_Required work_: Take the material below and output exactly the run of lines from the one containing "apply Forall_forall. intros p. unfold Verify.find_audio_files." down to the one containing "induction l as [|x l IH]; cbn.", with both included.

───

(** * OpenNN: the train/test loop, its run directories and the accuracy metric

    A shallow embedding of
      - [opennn_pytorch/algo/traintest.py] ([train], [test]) and
      - [opennn/metrics/accuracy.py] ([accuracy.calc]),
    together with the properties of their checkpoint, logging and
    run-directory bookkeeping, and of
      - [opennn_pytorch/run.py] ([transforms_lst], [run]) and
      - [opennn_pytorch/datasets/custom.py] ([CustomDataset]),
    the caller of the two algorithms and the dataset of a directory of
    images.

    Conventions of the embedding.
      - A Python [float] is an IEEE binary64 number: Rocq's primitive [float].
      - A Python [int] is a [Z].
      - An element of a tensor is an integer of 64 bits or a number of IEEE
        binary32 or binary64, the latter two as the [spec_float] of the
        standard library; conversions and the division round to nearest,
        ties to even.
      - The file system is a finite map from path strings to nodes; every
        [os] call of the source is a function on that map which either
        succeeds or raises one of Python's exceptions.  An exception keeps the
        file system as it was when it was raised.
      - The network, the optimizer, the scheduler, the loss and the metrics
        are collaborators of the loop: they are parameters of the embedding
        and are taken to return normally.
      - File names are ASCII strings. *)

Set Warnings "-inexact-float".
From Stdlib Require Import Floats ZArith Lia DecimalPos DecimalString Ascii String.
From stdpp Require Import base option list gmap strings fin_maps.

Local Open Scope string_scope.
Local Open Scope Z_scope.

(** ** Python exceptions and the monad of file-system effects *)

Inductive exn : Type :=
| ValueError
| ZeroDivisionError
| IndexError
| RuntimeError
| FileNotFoundError
| FileExistsError
| NotADirectoryError
| IsADirectoryError
| OSError.

Inductive result (A : Type) : Type :=
| Ok (a : A)
| Raise (e : exn).
Arguments Ok {A} a.
Arguments Raise {A} e.

(** ** Strings: paths, decimal integers *)

Definition slash : ascii := "/"%char.

Fixpoint has_slash (s : string) : bool :=
  match s with
  | EmptyString => false
  | String c r => Ascii.eqb c slash || has_slash r
  end.

(** [strip_prefix p s] is [Some r] when [s = p ++ r]. *)
Fixpoint strip_prefix (p s : string) : option string :=
  match p, s with
  | EmptyString, _ => Some s
  | String a p', String b s' => if Ascii.eqb a b then strip_prefix p' s' else None
  | String _ _, EmptyString => None
  end.

(** [os.path.split] at the last slash: directory part and base name. *)
Fixpoint split_path (s : string) : option (string * string) :=
  match s with
  | EmptyString => None
  | String c r =>
      match split_path r with
      | Some (d, b) => Some (String c d, b)
      | None => if Ascii.eqb c slash then Some (EmptyString, r) else None
      end
  end.

(** The f-string [f'{d}/{n}'] and the concatenation [d + '/' + n]. *)
Definition path_join (d n : string) : string := d ++ "/" ++ n.

(** [str(z)] for a Python [int]. *)
Definition py_str (z : Z) : string := NilZero.string_of_int (Z.to_int z).

(** The white space [int()] strips from an ASCII string: TAB, LF, VT, FF, CR
    and the space (the separators FS, GS, RS and US are white space for
    [str.isspace], not for [int()]). *)
Definition is_space (c : ascii) : bool :=
  let n := nat_of_ascii c in
  ((9 <=? n) && (n <=? 13) || (n =? 32))%nat.
(** X19. When [<=] compares any two values (no NaN is involved), the lambda
    [interp] never ends in its last branch, which reports "interpolation
    logic is broken" and returns a key of the table in place of a limit: on a
    table with at least one entry it returns the first limit, the last limit
    or a value interpolated between two neighbouring limits; on a table of
    one entry it returns that entry's limit for every input. *)
Theorem interp_logic_is_not_broken `{!ScalarLeTotal D}
    (steer_rate_limit_map : list (D * D)) (current : D) :
  steer_rate_limit_map <> [] ->
  snd (interp steer_rate_limit_map current) = false /\
  (forall key limit, steer_rate_limit_map = [(key, limit)] ->
                     fst (interp steer_rate_limit_map current) = limit).
Proof.
  intros Hne. unfold interp. cbv zeta.
  set (reference := map fst steer_rate_limit_map).
  set (limits := map snd steer_rate_limit_map).
  split.
  - destruct (dle current (hd (of_Q 0) reference)) eqn:E1; [reflexivity | ].
    destruct (dle (back reference) current) eqn:E2; [reflexivity | ].
    destruct (@interp_loop_finds _ reference limits current
                (List.length reference - 1) 0) as [v Ev].
    + apply dle_total. destruct reference; exact E1.
    + cbn [Nat.add]. rewrite <- back_nth. exact E2.
    + rewrite Ev. reflexivity.
  - intros key limit ->. subst reference limits. cbn.
    destruct (dle current key) eqn:E1; [reflexivity | ].
    apply dle_total in E1. rewrite E1. reflexivity.
Qed.

Lemma steer_rate_limit_loop_spec
    (map_by_curvature map_by_velocity : list (D * D))
    (trajectory : MPCTrajectory D) (n : nat) (v0 : Matrix D) :
  let entry i :=
    std_min (fst (interp map_by_curvature (nth i (k trajectory) (of_Q 0))))
            (fst (interp map_by_velocity (nth i (vx trajectory) (of_Q 0)))) in
  if ((n <=? List.length (k trajectory))
      && (n <=? List.length (vx trajectory)))%nat
  then exists v,
      steer_rate_limit_loop map_by_curvature map_by_velocity trajectory
        (seq 0 n) v0 = Some v /\
      rows v = rows v0 /\ cols v = cols v0 /\
      (forall i, (i < n)%nat -> coeff v i 0 = entry i) /\
      (forall i j, (n <= i \/ j <> 0)%nat -> coeff v i j = coeff v0 i j)
  else steer_rate_limit_loop map_by_curvature map_by_velocity trajectory
         (seq 0 n) v0 = None.
Proof.
  cbv zeta.
  assert (App : forall l1 l2 w,
    steer_rate_limit_loop map_by_curvature map_by_velocity trajectory
      (l1 ++ l2) w
    = match steer_rate_limit_loop map_by_curvature map_by_velocity
              trajectory l1 w with
      | Some w1 =>
          steer_rate_limit_loop map_by_curvature map_by_velocity trajectory
            l2 w1
      | None => None
      end).
  { induction l1 as [ | i l1 IH]; intros l2 w; cbn [app steer_rate_limit_loop].
    - reflexivity.
    - destruct (at_ (k trajectory) i); [ | reflexivity].
      destruct (at_ (vx trajectory) i); [ | reflexivity]. apply IH. }
  induction n as [ | n IH].
  - cbn. exists v0. repeat split; try reflexivity. intros i Hi; lia.
  - rewrite seq_S, App. cbn [Nat.add].
    destruct ((n <=? List.length (k trajectory))
              && (n <=? List.length (vx trajectory)))%nat eqn:Cn.
    + destruct IH as (v & Ev & Hr & Hc & Hin & Hout). rewrite Ev.
      cbn [steer_rate_limit_loop]. unfold at_.
      apply andb_true_iff in Cn. destruct Cn as [Ck Cv].
      apply Nat.leb_le in Ck, Cv.
      destruct (nth_error (k trajectory) n) as [k_n | ] eqn:Ek.
      * destruct (nth_error (vx trajectory) n) as [vx_n | ] eqn:Ev'.
        -- assert (Lk : (n < List.length (k trajectory))%nat)
             by (apply nth_error_Some; congruence).
           assert (Lv : (n < List.length (vx trajectory))%nat)
             by (apply nth_error_Some; congruence).
           replace ((S n <=? List.length (k trajectory))
                    && (S n <=? List.length (vx trajectory)))%nat with true
             by (symmetry; apply andb_true_iff; split; apply Nat.leb_le; lia).
           eexists. split; [reflexivity | ].
           cbn [set_coeff rows cols coeff].
           split; [exact Hr | ]. split; [exact Hc | ]. split.
           ++ intros i Hi. destruct (Nat.eqb_spec i n) as [-> | Hne].
              ** cbn [andb Nat.eqb].
                 rewrite (nth_error_nth _ _ _ Ek), (nth_error_nth _ _ _ Ev').
                 reflexivity.
              ** cbn [andb]. apply Hin. lia.
           ++ intros i j Hij. destruct (Nat.eqb_spec i n) as [-> | Hne].
              ** destruct (Nat.eqb_spec j 0); cbn [andb]; [lia | ].
                 apply Hout. lia.
              ** cbn [andb]. apply Hout. lia.
        -- apply nth_error_None in Ev'.
           replace ((S n <=? List.length (k trajectory))
                    && (S n <=? List.length (vx trajectory)))%nat with false
             by (symmetry; apply andb_false_iff; right; apply Nat.leb_gt; lia).
           reflexivity.
      * apply nth_error_None in Ek.
        replace ((S n <=? List.length (k trajectory))
                 && (S n <=? List.length (vx trajectory)))%nat with false
          by (symmetry; apply andb_false_iff; left; apply Nat.leb_gt; lia).
        reflexivity.
    + rewrite IH.
      replace ((S n <=? List.length (k trajectory))
               && (S n <=? List.length (vx trajectory)))%nat with false;
        [reflexivity | ].
      symmetry. apply andb_false_iff in Cn. apply andb_false_iff.
      destruct Cn as [C | C]; apply Nat.leb_gt in C;
        [left | right]; apply Nat.leb_gt; lia.
Qed.
Lemma walk_node_roots n :
  ∀ top t, In t (walk_node top n) → ∃ rel, t.1.1 = top ++ rel.
Proof.
  induction n as [|es IH] using node_ind'; intros top t; [done|].
  rewrite walk_node_dir. intros [<-|Hin].
  - exists []. by rewrite app_nil_r.
  - apply in_flat_map in Hin as ([nm child] & Hin & Ht).
    pose proof (proj1 (Forall_forall _ _) IH _
                  (proj2 (list_elem_of_In _ _) Hin)) as IHc.
    destruct (IHc _ _ Ht) as [rel ->]. exists (nm :: rel).
    by rewrite <- app_assoc.
Qed.

Lemma os_walk_roots top tree t :
  In t (os_walk top tree) → ∃ rel, t.1.1 = top ++ rel.
Proof.
  unfold os_walk. destruct (fs_lookup top tree); [|done].
  apply walk_node_roots.
Qed.

Lemma relative_to_under top rel : relative_to (top ++ rel) top ≠ None.
Proof. by rewrite relative_to_app. Qed.

Lemma find_audio_files_under top tree :
  Forall (λ f, relative_to f top ≠ None) (Verify.find_audio_files top tree).
Proof.
  apply Forall_forall. intros p. unfold Verify.find_audio_files.
  rewrite sorted_elem_of, list_elem_of_In, in_flat_map.
  intros ([[root dirs] files] & Hwalk & Hp).
  apply os_walk_roots in Hwalk as [rel Hroot]. cbn in Hroot. subst root.
  apply in_map_iff in Hp as (file & <- & _).
  unfold joinpath. rewrite <- app_assoc. apply relative_to_under.
Qed.

Lemma search_single_file_under matches top tree :
  Forall (λ f, relative_to f top ≠ None)
    (Verify.search_single_file matches top tree).
Proof.
  apply Forall_forall. intros p. unfold Verify.search_single_file.
  rewrite list_elem_of_omap.
  intros ([[root dirs] files] & Hwalk%list_elem_of_In & Hp).
  apply os_walk_roots in Hwalk as [rel Hroot]. cbn in Hroot. subst root.
  destruct (List.find _ files) as [file|]; [|done].
  injection Hp as <-. unfold joinpath. rewrite <- app_assoc.
  apply relative_to_under.
Qed.

End loops.

(** ** The summary of the verifier *)

Section counting.

Context {A : Type}.
Implicit Types (P Q R : A → bool) (l : list A).

Lemma filter_length_zero P l :
  length (List.filter P l) = 0%nat ↔ ∀ x, In x l → P x = false.
Proof.
  induction l as [|x l IH]; cbn; [done|].
  destruct (P x) eqn:E; cbn.
  - split; [done|]. intros Hall. specialize (Hall x (or_introl eq_refl)).
    congruence.
  - rewrite IH. split; [|by auto]. intros Hall y [<-|Hy]; auto.
Qed.

Lemma filter_length_pos P l :
  (0 < length (List.filter P l))%nat ↔ ∃ x, In x l ∧ P x = true.
Proof.
  induction l as [|x l IH]; cbn.
  - split; [lia|]. by intros (? & [] & _).
  - destruct (P x) eqn:E; cbn.
    + split; [|lia]. intros _. exists x. auto.
    + rewrite IH. split.
      * intros (y & ? & ?). exists y. auto.
      * intros (y & [<-|Hy] & HP); [congruence|]. by exists y.
Qed.

Lemma filter_length_partition P Q R l :
  (∀ x, (P x, Q x, R x) = (true, false, false)
        ∨ (P x, Q x, R x) = (false, true, false)
        ∨ (P x, Q x, R x) = (false, false, true)) →
  length l
  = (length (List.filter P l) + length (List.filter Q l)
     + length (List.filter R l))%nat.
Proof.
  intros Hone. induction l as [|x l IH]; cbn; [done|].
  destruct (Hone x) as [[= -> -> ->]|[[= -> -> ->]|[= -> -> ->]]]; cbn; lia.
Qed.

End counting.

(** Case analysis on the first decision of the goal. *)
Ltac goal_bool_decide :=
  match goal with
  | |- context [@bool_decide ?P ?d] => destruct (@bool_decide P d)
  end.

Section verifier_loop.

Context `{Env}.

Lemma check_one_Ret target t f w t1 w1 :
  Verify.check_one target t f w = (Ret t1, w1) →
  ∃ rel r,
    relative_to f target = Some rel
    ∧ Verify.analyze_file f w = (Ret r, w1)
    ∧ Verify.compliant_files t1
      = (Verify.compliant_files t + length (List.filter is_compliant [r]))%nat
    ∧ length (Verify.failed_files t1)
      = (length (Verify.failed_files t) + length (List.filter is_null [r]))%nat
    ∧ length (Verify.non_compliant_files t1)
      = (length (Verify.non_compliant_files t)
         + length (List.filter is_violation [r]))%nat.
Proof.
  unfold Verify.check_one.
  intros (rel & w0 & Hrel & Hrun)%bind_Ret.
  destruct (relative_to f target) as [rel'|]; [|done].
  apply ret_Ret in Hrel as [-> <-].
  apply bind_Ret in Hrun as (r & w2 & Hr & Hrun).
  exists rel, r.
  destruct (Verify.check_file_compliance r) as [ok issues] eqn:Ec.
  assert (Hok : is_compliant r = ok) by (unfold is_compliant; by rewrite Ec).
  cbn [List.filter]. unfold is_violation. rewrite Hok.
  destruct r as [data|]; cbn [is_null negb andb].
  - destruct ok; apply ret_Ret in Hrun as [<- <-]; cbn;
      rewrite ?length_app; cbn; split_and!; try done; lia.
  - injection Ec as <- <-. apply ret_Ret in Hrun as [<- <-]. cbn.
    rewrite ?length_app. cbn. split_and!; try done; lia.
Qed.

Lemma check_files_counts target files t w t' w' :
  Verify.check_files target files t w = (Ret t', w') →
  length (Verify.records files w) = length files
  ∧ Verify.compliant_files t'
    = (Verify.compliant_files t
       + length (List.filter is_compliant (Verify.records files w)))%nat
  ∧ length (Verify.failed_files t')
    = (length (Verify.failed_files t)
       + length (List.filter is_null (Verify.records files w)))%nat
  ∧ length (Verify.non_compliant_files t')
    = (length (Verify.non_compliant_files t)
       + length (List.filter is_violation (Verify.records files w)))%nat.
Proof.
  revert t w. induction files as [|f files IH]; intros t w.
  - intros [<- _]%ret_Ret. cbn. split_and!; lia.
  - cbn [Verify.check_files Verify.records].
    intros (t1 & w1 & Hone & Hrest)%bind_Ret.
    apply check_one_Ret in Hone as (rel & r & _ & -> & Hc & Hf & Hn).
    destruct (IH _ _ Hrest) as (Hlen & Hc' & Hf' & Hn').
    cbn [length List.filter] in *.
    destruct (is_compliant r), (is_null r), (is_violation r);
      cbn [length] in *; split_and!; lia.
Qed.

Lemma records_partition (recs : list (option Verify.Loudness)) :
  length recs
  = (length (List.filter is_compliant recs)
     + length (List.filter is_null recs)
     + length (List.filter is_violation recs))%nat.
Proof.
  apply filter_length_partition. intros [data|]; [|by auto].
  unfold is_violation. cbn [is_null negb andb].
  destruct (is_compliant (Some data)); auto.
Qed.

Lemma main_report base argv w report w' :
  Verify.main base argv w = (Ret report, w') →
  ∃ target_dir,
    Verify.check_files target_dir (Verify.normalized_files report)
      (Verify.mkTally 0 [] []) w
    = (Ret (Verify.tally report), w')
    ∧ Verify.files_at_target report
      = Verify.all_at_target (Verify.normalized_files report)
          (Verify.tally report)
    ∧ Verify.files_ready report
      = Verify.all_ready (Verify.normalized_files report)
          (Verify.tally report).
Proof.
  unfold Verify.main.
  generalize (bool_decide ("--source" ∈ argv)). intros check_source.
  set (target_dir := if check_source then _ else _).
  generalize (if check_source then Verify.remove_first "--source" argv
              else argv).
  intros argv'.
  intros (found & w1 & [= <- <-] & Hrun)%bind_Ret.
  destruct (path_exists target_dir (fs w)); [|done]. cbn [negb] in Hrun.
  apply bind_Ret in Hrun as (tree & w2 & [= <- <-] & Hrun).
  apply bind_Ret in Hrun as ([src files] & w3 & Hfound & Hrun).
  assert (w3 = w) as ->.
  { destruct argv' as [|file_path rest].
    - by destruct check_source; apply ret_Ret in Hfound as [_ <-].
    - destruct (has_audio_extension file_path); [|done].
      cbn [negb] in Hfound.
      revert Hfound. goal_bool_decide; [done|].
      by intros [_ <-]%ret_Ret. }
  cbn [fst snd] in Hrun. revert Hrun. goal_bool_decide; [done|].
  intros (t & w4 & Hloop & [<- <-]%ret_Ret)%bind_Ret.
  by exists target_dir.
Qed.

End verifier_loop.

Section verifier_summary.

Context `{Env}.
(** The lines a stream's chunks split into, and the records the parser
    reads from a list of lines. *)
Definition chunk_lines (stream : list (Result string string)) : list string :=
  List.concat (map (fun item => match item with Ok c => lines c | Err _ => [] end) stream).

Definition records (parse : string -> option PullResponse) (ls : list string) : list PullResponse :=
  flat_map (fun l => match parse l with Some r => [r] | None => [] end) ls.

Definition nonblank (l : string) : bool := negb (trim_is_empty l).

Section Props.
Variable parse_pull_response : string -> option PullResponse.
Variable emit : ProgressEvent -> option string.
Variable model_name : string.

Hypothesis Hemit : forall ev, emit ev = None.

Lemma process_lines_clean : forall ls,
  (forall l r, In l ls -> parse_pull_response l = Some r -> pr_error r = None) ->
  forall tr,
  process_lines parse_pull_response emit model_name ls tr =
  ({| emitted := (emitted tr ++ map (progress_event model_name)
                                   (records parse_pull_response (filter nonblank ls)))%list;
      parsed := (parsed tr ++ filter nonblank ls)%list;
      pulled := pulled tr |}, None).
Proof.
  induction ls as [|l ls IH]; intros Hparse tr.
  - cbn. rewrite !app_nil_r. destruct tr; reflexivity.
  - assert (Hl : forall r, parse_pull_response l = Some r -> pr_error r = None)
      by (intros r; apply Hparse; left; reflexivity).
    specialize (IH ltac:(intros l' r' Hl'; apply Hparse; right; exact Hl')).
    change (filter nonblank (l :: ls))
      with (if nonblank l then l :: filter nonblank ls else filter nonblank ls).
    cbn [process_lines].
    destruct (trim_is_empty l) eqn:Hb;
      replace (nonblank l) with (negb (trim_is_empty l)) by reflexivity;
      rewrite Hb; cbn [negb].
    + apply IH.
    + unfold records at 1; cbn [flat_map].
      destruct (parse_pull_response l) as [r|] eqn:Hp.
      * rewrite (Hl _ eq_refl), Hemit, IH. cbn.
        rewrite <- !app_assoc. reflexivity.
      * rewrite IH. cbn. rewrite <- !app_assoc. reflexivity.
Qed.

Lemma pull_loop_clean : forall stream tr,
  (forall item, In item stream -> exists chunk, item = Ok chunk) ->
  (forall l r, In l (chunk_lines stream) -> parse_pull_response l = Some r -> pr_error r = None) ->
  pull_loop parse_pull_response emit model_name stream tr =
  ({| emitted := (emitted tr ++ map (progress_event model_name)
                   (records parse_pull_response (filter nonblank (chunk_lines stream))))%list;
      parsed := (parsed tr ++ filter nonblank (chunk_lines stream))%list;
      pulled := pulled tr + List.length stream |}, Ok tt).
Proof.
  induction stream as [|item stream IH]; intros tr Hok Hparse; cbn.
  - rewrite !app_nil_r, Nat.add_0_r. destruct tr; reflexivity.
  - destruct (Hok item (or_introl eq_refl)) as [chunk ->].
    unfold chunk_lines in Hparse; cbn [map List.concat] in Hparse.
    rewrite process_lines_clean
      by (intros l r Hl; apply Hparse; apply in_or_app; left; exact Hl). cbn.
    rewrite IH; [|intros i Hi; apply Hok; right; exact Hi
                 |intros l r Hl; apply Hparse; apply in_or_app; right; exact Hl]. cbn.
    unfold chunk_lines. cbn [map List.concat].
    rewrite filter_app. unfold records. rewrite flat_map_app, map_app, !app_assoc.
    f_equal. f_equal. lia.
Qed.

End Props.

(** What the runner has done is consistent: the parser only ever sees
    non-blank lines, and each emitted event comes from a parsed line. *)
Definition trace_ok (tr : Trace) : Prop :=
  Forall (fun l => trim_is_empty l = false) (parsed tr) /\
  List.length (emitted tr) <= List.length (parsed tr).

Lemma process_lines_trace_ok : forall parse emit model ls tr,
  trace_ok tr -> trace_ok (fst (process_lines parse emit model ls tr)).
Proof.
  intros parse emit model.
  induction ls as [|l ls IH]; intros tr [Hf Hl]; cbn; [split; assumption|].
  destruct (trim_is_empty l) eqn:Hb; [apply IH; split; assumption|].
  assert (H1 : trace_ok (log_parse l tr)).
  { unfold log_parse, trace_ok; cbn. split.
    - apply Forall_app. split; [exact Hf|]. constructor; [exact Hb|constructor].
    - rewrite length_app. cbn. lia. }
  destruct (parse l) as [r|]; [|apply IH; exact H1].
  destruct (pr_error r); [exact H1|].
  destruct (emit _); [exact H1|].
  apply IH. destruct H1 as [H1f H1l]. unfold log_emit, trace_ok; cbn.
  split; [exact H1f|]. unfold log_parse in *; cbn in *.
  rewrite !length_app in *. cbn in *. lia.
Qed.

Lemma pull_loop_trace_ok : forall parse emit model stream tr,
  trace_ok tr -> trace_ok (fst (pull_loop parse emit model stream tr)).
Proof.
  intros parse emit model.
  induction stream as [|item stream IH]; intros tr Htr; cbn; [exact Htr|].
  assert (Hp : trace_ok (log_pull tr)) by exact Htr.
  destruct item as [chunk|e]; [|exact Hp].
  pose proof (process_lines_trace_ok parse emit model (lines chunk) (log_pull tr) Hp) as H.
  destruct (process_lines parse emit model (lines chunk) (log_pull tr)) as [tr2 [e|]];
    [exact H|apply IH; exact H].
Qed.

(** X1: on a stream with no transport error, where no record parsed from
    one of its lines carries an [error] and every emit succeeds, [ollama_pull_model] returns [Ok(())]
    after pulling every chunk; it hands every non-blank line to the parser,
    in order, and emits one event per record read, in order (lines that do
    not parse are skipped without an event). *)
Theorem pull_without_errors_consumes_stream :
  forall parse_pull_response emit model_name stream,
    (forall item, In item stream -> exists chunk, item = Ok chunk) ->
    (forall l r, In l (chunk_lines stream) ->
                 parse_pull_response l = Some r -> pr_error r = None) ->
    (forall ev, emit ev = None) ->
    ollama_pull_model parse_pull_response emit model_name (Ok stream) =
    ({| emitted := map (progress_event model_name)
                     (records parse_pull_response (filter nonblank (chunk_lines stream)));
        parsed := filter nonblank (chunk_lines stream);
        pulled := List.length stream |}, Ok tt).
Proof.
  intros parse emit model stream Hok Hparse Hemit. unfold ollama_pull_model.
  rewrite (pull_loop_clean parse emit model Hemit stream trace0 Hok Hparse). reflexivity.
Qed.

Lemma pull_without_errors_consumes_stream_witness :
  ollama_pull_model Demo.parse_ok_only Demo.emit_ok "llama3" (Ok Demo.clean_stream) =
  ({| emitted := map (progress_event "llama3")
                   (records Demo.parse_ok_only (filter nonblank (chunk_lines Demo.clean_stream)));
      parsed := filter nonblank (chunk_lines Demo.clean_stream);
      pulled := List.length Demo.clean_stream |}, Ok tt).
Proof.
  apply pull_without_errors_consumes_stream.
  - intros item [<-|[<-|[]]]; eexists; reflexivity.
  - intros l r _ H. unfold Demo.parse_ok_only in H.
    destruct (String.eqb l "ok"); [injection H as <-; reflexivity|discriminate H].
  - intros ev. reflexivity.
Defined.

(** X2: whatever the stream, the parser and the window do, the runner never
    hands a blank line to [serde_json], and it emits at most one event per
    line parsed. *)
Theorem pull_parses_only_nonblank_lines :
  forall parse_pull_response emit model_name response,
    let tr := fst (ollama_pull_model parse_pull_response emit model_name response) in
    Forall (fun l => trim_is_empty l = false) (parsed tr) /\
    List.length (emitted tr) <= List.length (parsed tr).
Proof.
  intros parse emit model response. cbn zeta. unfold ollama_pull_model.
  destruct response as [stream|e].
  - apply pull_loop_trace_ok. split; [constructor|cbn; lia].
  - cbn. split; [constructor|lia].
Qed.

End OllamaRunnerProofs.

(** * Proofs: model choice and reply cleanup of [generate_ffmpeg_command] *)
Module OllamaCommandsProofs.
Import OllamaCommands.

Lemma prefix_app : forall p s, String.prefix p (p ++ s) = true.
Proof.
  induction p as [|a p IH]; intros s; [destruct s; reflexivity|cbn].
  destruct (ascii_dec a a) as [_|n]; [apply IH|contradiction n; reflexivity].
Qed.

(** Characters of a string. *)
Definition chars_within (s t : string) : Prop :=
  forall c, In c (list_ascii_of_string s) -> In c (list_ascii_of_string t).

Lemma trim_start_go_within : forall s skip, chars_within (Screenshot.trim_start_go skip s) s.
Proof.
  induction s as [|a s IH]; intros skip c; cbn [Screenshot.trim_start_go]; [tauto|].
  destruct skip as [|k].
  - destruct (ws_len (String a s)) as [|k]; [tauto|].
    intros H. right. apply (IH k), H.
  - intros H. right. apply (IH k), H.
Qed.

Lemma trim_start_within : forall s, chars_within (Screenshot.trim_start s) s.
Proof. intros s. apply trim_start_go_within. Qed.

Lemma trim_end_within : forall s, chars_within (Screenshot.trim_end s) s.
Proof.
  induction s as [|a s IH]; intros c; cbn [Screenshot.trim_end]; [tauto|].
  destruct (trim_is_empty (String a s)); cbn; [tauto|].
  intros [H|H]; [left; exact H|right; apply IH, H].
Qed.

Lemma trim_within : forall s, chars_within (Screenshot.trim s) s.
Proof.
  intros s c H. apply trim_start_within, trim_end_within, H.
Qed.

Lemma strip_cr_within : forall s, chars_within (strip_cr s) s.
Proof.
  induction s as [|a s IH]; intros c; [cbn; tauto|].
  destruct s as [|b s'].
  - change (strip_cr (String a EmptyString))
      with (if Ascii.eqb a cr then EmptyString else String a EmptyString).
    destruct (Ascii.eqb a cr); cbn; tauto.
  - change (strip_cr (String a (String b s'))) with (String a (strip_cr (String b s'))).
    cbn [list_ascii_of_string]. intros [H|H]; [left; exact H|right; apply IH, H].
Qed.

Lemma split_lf_no_lf : forall s,
  ~ In lf (list_ascii_of_string (fst (split_lf s))) /\
  Forall (fun q => ~ In lf (list_ascii_of_string q)) (snd (split_lf s)).
Proof.
  induction s as [|a s IH]; [cbn; split; [tauto|constructor]|].
  change (split_lf (String a s))
    with (let (p, ps) := split_lf s in
          if Ascii.eqb a lf then (EmptyString, p :: ps) else (String a p, ps)).
  destruct (split_lf s) as [p ps]. cbn [fst snd] in IH. destruct IH as [Hp Hps].
  destruct (Ascii.eqb a lf) eqn:Ha; cbn [fst snd list_ascii_of_string In].
  - split; [tauto|constructor; assumption].
  - split; [|exact Hps].
    intros [H|H]; [|exact (Hp H)].
    subst a. rewrite Ascii.eqb_refl in Ha. discriminate Ha.
Qed.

───

_Exercise solution_:
  apply Forall_forall. intros p. unfold Verify.find_audio_files.
  rewrite sorted_elem_of, list_elem_of_In, in_flat_map.
  intros ([[root dirs] files] & Hwalk & Hp).
  apply os_walk_roots in Hwalk as [rel Hroot]. cbn in Hroot. subst root.
  apply in_map_iff in Hp as (file & <- & _).
  unfold joinpath. rewrite <- app_assoc. apply relative_to_under.
Qed.

Lemma search_single_file_under matches top tree :
  Forall (λ f, relative_to f top ≠ None)
    (Verify.search_single_file matches top tree).
Proof.
  apply Forall_forall. intros p. unfold Verify.search_single_file.
  rewrite list_elem_of_omap.
  intros ([[root dirs] files] & Hwalk%list_elem_of_In & Hp).
  apply os_walk_roots in Hwalk as [rel Hroot]. cbn in Hroot. subst root.
  destruct (List.find _ files) as [file|]; [|done].
  injection Hp as <-. unfold joinpath. rewrite <- app_assoc.
  apply relative_to_under.
Qed.

End loops.

(** ** The summary of the verifier *)

Section counting.

Context {A : Type}.
Implicit Types (P Q R : A → bool) (l : list A).

Lemma filter_length_zero P l :
  length (List.filter P l) = 0%nat ↔ ∀ x, In x l → P x = false.
Proof.
  induction l as [|x l IH]; cbn; [done|].
  destruct (P x) eqn:E; cbn.
  - split; [done|]. intros Hall. specialize (Hall x (or_introl eq_refl)).
    congruence.
  - rewrite IH. split; [|by auto]. intros Hall y [<-|Hy]; auto.
Qed.

Lemma filter_length_pos P l :
  (0 < length (List.filter P l))%nat ↔ ∃ x, In x l ∧ P x = true.
Proof.
  induction l as [|x l IH]; cbn.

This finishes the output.